Task ::
After locating the line that contains "keeps_drive (ret a)." in the records below, write out exactly that line and each line after it through the one that contains "keeps_drive m -> wp", and nothing else.

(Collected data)
(** ** The drive table *)

(** The functions on files leave the drive table alone. *)
Definition keeps_drive {A} (m : M (ff D) A) : Prop := forall s a s', m s = Some (a, s') -> FatFs0 s' = FatFs0 s.

Lemma drive_ret {A} (a : A) : keeps_drive (ret a).
Proof. by intros s a' s' [= _ <-]. Qed.

Lemma drive_bind {A B} (m : M (ff D) A) (k : A -> M (ff D) B) : keeps_drive m -> (forall a, keeps_drive (k a)) -> keeps_drive (bind m k).
Proof.
  intros Hm Hk s b s'. unfold bind. destruct (m s) as [[a s1]|] eqn:E; [|done]. intros E'. by rewrite (Hk a s1 b s' E'), (Hm s a s1 E).
Qed.

Lemma drive_on_fs {A} p (m : M (vol D) A) : keeps_drive (on_fs p m).
Proof. intros s a s'. unfold on_fs. destruct (objs s !! p); [|done]. destruct (m _) as [[? ?]|]; [|done]. by intros [= _ <-]. Qed.

Lemma drive_validate p i : keeps_drive (validate p i).
Proof. unfold validate. destruct (p =? 0); [apply drive_ret|apply drive_on_fs]. Qed.

Lemma drive_f_write fp buff : keeps_drive (f_write fp buff).
Proof.
  unfold f_write, file_guard. apply drive_bind; [apply drive_bind; [apply drive_validate|intros; apply drive_ret]|].
  intros [res|]; [apply drive_ret|apply drive_on_fs].
Qed.

Lemma drive_f_close fp : keeps_drive (f_close fp).
Proof.
  unfold f_close, f_sync. apply drive_bind.
  - apply drive_bind; [apply drive_validate|]. intros res. destruct (is_ok res); [apply drive_on_fs|apply drive_ret].
  - intros [res fp']. destruct (is_ok res); [|apply drive_ret]. apply drive_bind; [apply drive_validate|intros; apply drive_ret].
Qed.

Lemma wp_drive {A} (m : M (ff D) A) (Q : A -> ff D -> Prop) s :
  keeps_drive m -> wp m Q s -> wp m (fun a s' => Q a s' /\ FatFs0 s' = FatFs0 s) s.
Proof. intros Hk. unfold wp. destruct (m s) as [[a s']|] eqn:E; [|done]. intros HQ. split; [done|]. by apply (Hk s a s'). Qed.

(** ** Create, write and close *)

Lemma vol_ok_upd v v' sc T k e : vol_ok v -> table_ok v sc T -> 0 <= k < tbl_size (fs v) T -> entry_upd v v' T k e -> vol_ok v'.
Proof.
  intros VK TO Hk [U1 U2 U3 (U4 & _ & _) U5 U6]. apply (vol_ok_entries v); try done; [|rewrite U4; apply VK].
  intros c Hc. rewrite (fat_entry_off v v' c U2); [by apply (vk_sane v VK)|apply VK|apply VK|done|].
  intros s Hs. apply U5; [apply mirror_in_fat; [apply (wf_fat v), VK|done]|]. intros ->. by apply (to_sectors v sc T TO k Hk).
Qed.

Lemma first_free_lt es k : first_free es = Some k -> (k < length es)%nat.
Proof.
  revert k. induction es as [|e es IH]; intros k; [done|]. cbn. destruct (free_entry e); [intros [= <-]; lia|].
  destruct (first_free es) as [j|]; [|done]. intros [= <-]. specialize (IH j eq_refl). lia.
Qed.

Written response ::
Lemma drive_ret {A} (a : A) : keeps_drive (ret a).
Proof. by intros s a' s' [= _ <-]. Qed.

Lemma drive_bind {A B} (m : M (ff D) A) (k : A -> M (ff D) B) : keeps_drive m -> (forall a, keeps_drive (k a)) -> keeps_drive (bind m k).
Proof.
  intros Hm Hk s b s'. unfold bind. destruct (m s) as [[a s1]|] eqn:E; [|done]. intros E'. by rewrite (Hk a s1 b s' E'), (Hm s a s1 E).
Qed.

Lemma drive_on_fs {A} p (m : M (vol D) A) : keeps_drive (on_fs p m).
Proof. intros s a s'. unfold on_fs. destruct (objs s !! p); [|done]. destruct (m _) as [[? ?]|]; [|done]. by intros [= _ <-]. Qed.

Lemma drive_validate p i : keeps_drive (validate p i).
Proof. unfold validate. destruct (p =? 0); [apply drive_ret|apply drive_on_fs]. Qed.

Lemma drive_f_write fp buff : keeps_drive (f_write fp buff).
Proof.
  unfold f_write, file_guard. apply drive_bind; [apply drive_bind; [apply drive_validate|intros; apply drive_ret]|].
  intros [res|]; [apply drive_ret|apply drive_on_fs].
Qed.

Lemma drive_f_close fp : keeps_drive (f_close fp).
Proof.
  unfold f_close, f_sync. apply drive_bind.
  - apply drive_bind; [apply drive_validate|]. intros res. destruct (is_ok res); [apply drive_on_fs|apply drive_ret].
  - intros [res fp']. destruct (is_ok res); [|apply drive_ret]. apply drive_bind; [apply drive_validate|intros; apply drive_ret].
Qed.

Lemma wp_drive {A} (m : M (ff D) A) (Q : A -> ff D -> Prop) s :
  keeps_drive m -> wp m Q s -> wp m (fun a s' => Q a s' /\ FatFs0 s' = FatFs0 s) s.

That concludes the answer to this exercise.